PROBLEM DESCRIPTION: Using the records below, filter out every line that lacks "FreqMax" and copy the rest.

Collected data:
Segment Open

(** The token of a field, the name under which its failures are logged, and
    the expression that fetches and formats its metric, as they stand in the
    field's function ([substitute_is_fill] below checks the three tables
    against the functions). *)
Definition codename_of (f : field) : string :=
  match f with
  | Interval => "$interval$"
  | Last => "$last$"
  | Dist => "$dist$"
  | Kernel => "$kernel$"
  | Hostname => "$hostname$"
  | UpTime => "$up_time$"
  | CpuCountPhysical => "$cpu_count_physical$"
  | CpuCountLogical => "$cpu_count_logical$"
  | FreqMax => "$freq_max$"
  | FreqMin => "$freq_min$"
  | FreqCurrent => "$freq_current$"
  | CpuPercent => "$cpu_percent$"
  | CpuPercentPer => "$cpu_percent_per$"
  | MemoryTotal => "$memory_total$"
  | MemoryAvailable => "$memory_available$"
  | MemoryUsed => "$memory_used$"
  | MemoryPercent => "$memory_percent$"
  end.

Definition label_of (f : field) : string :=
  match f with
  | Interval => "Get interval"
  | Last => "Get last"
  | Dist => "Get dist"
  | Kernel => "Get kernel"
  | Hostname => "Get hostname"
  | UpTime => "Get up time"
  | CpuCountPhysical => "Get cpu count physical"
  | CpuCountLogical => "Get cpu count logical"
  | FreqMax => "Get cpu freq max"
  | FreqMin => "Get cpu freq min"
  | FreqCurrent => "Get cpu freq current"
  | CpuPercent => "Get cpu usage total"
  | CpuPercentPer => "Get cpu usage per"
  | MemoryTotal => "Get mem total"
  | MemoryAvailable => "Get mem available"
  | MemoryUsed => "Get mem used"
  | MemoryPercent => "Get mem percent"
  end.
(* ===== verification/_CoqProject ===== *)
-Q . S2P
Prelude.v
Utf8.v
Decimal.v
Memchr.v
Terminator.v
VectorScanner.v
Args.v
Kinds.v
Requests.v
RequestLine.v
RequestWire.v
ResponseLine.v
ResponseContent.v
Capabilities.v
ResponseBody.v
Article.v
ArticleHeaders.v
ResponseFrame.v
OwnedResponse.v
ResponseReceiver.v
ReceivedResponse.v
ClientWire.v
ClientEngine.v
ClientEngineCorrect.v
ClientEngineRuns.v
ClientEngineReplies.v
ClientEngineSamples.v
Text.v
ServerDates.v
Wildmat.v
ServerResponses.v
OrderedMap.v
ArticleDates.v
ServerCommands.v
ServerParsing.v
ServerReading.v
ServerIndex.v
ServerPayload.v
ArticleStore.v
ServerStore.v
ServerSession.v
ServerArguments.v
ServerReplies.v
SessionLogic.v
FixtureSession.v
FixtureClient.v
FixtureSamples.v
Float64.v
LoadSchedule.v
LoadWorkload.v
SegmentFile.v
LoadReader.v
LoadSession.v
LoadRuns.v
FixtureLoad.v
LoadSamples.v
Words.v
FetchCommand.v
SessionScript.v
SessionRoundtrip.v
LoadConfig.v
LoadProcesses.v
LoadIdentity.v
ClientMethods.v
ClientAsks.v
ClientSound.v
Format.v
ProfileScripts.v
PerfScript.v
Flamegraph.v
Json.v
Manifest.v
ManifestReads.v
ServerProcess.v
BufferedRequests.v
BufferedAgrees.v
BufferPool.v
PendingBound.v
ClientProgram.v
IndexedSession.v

Segment Closed

EXERCISE OUTPUT:
  | FreqMax => "$freq_max$"
  | FreqMax => "Get cpu freq max"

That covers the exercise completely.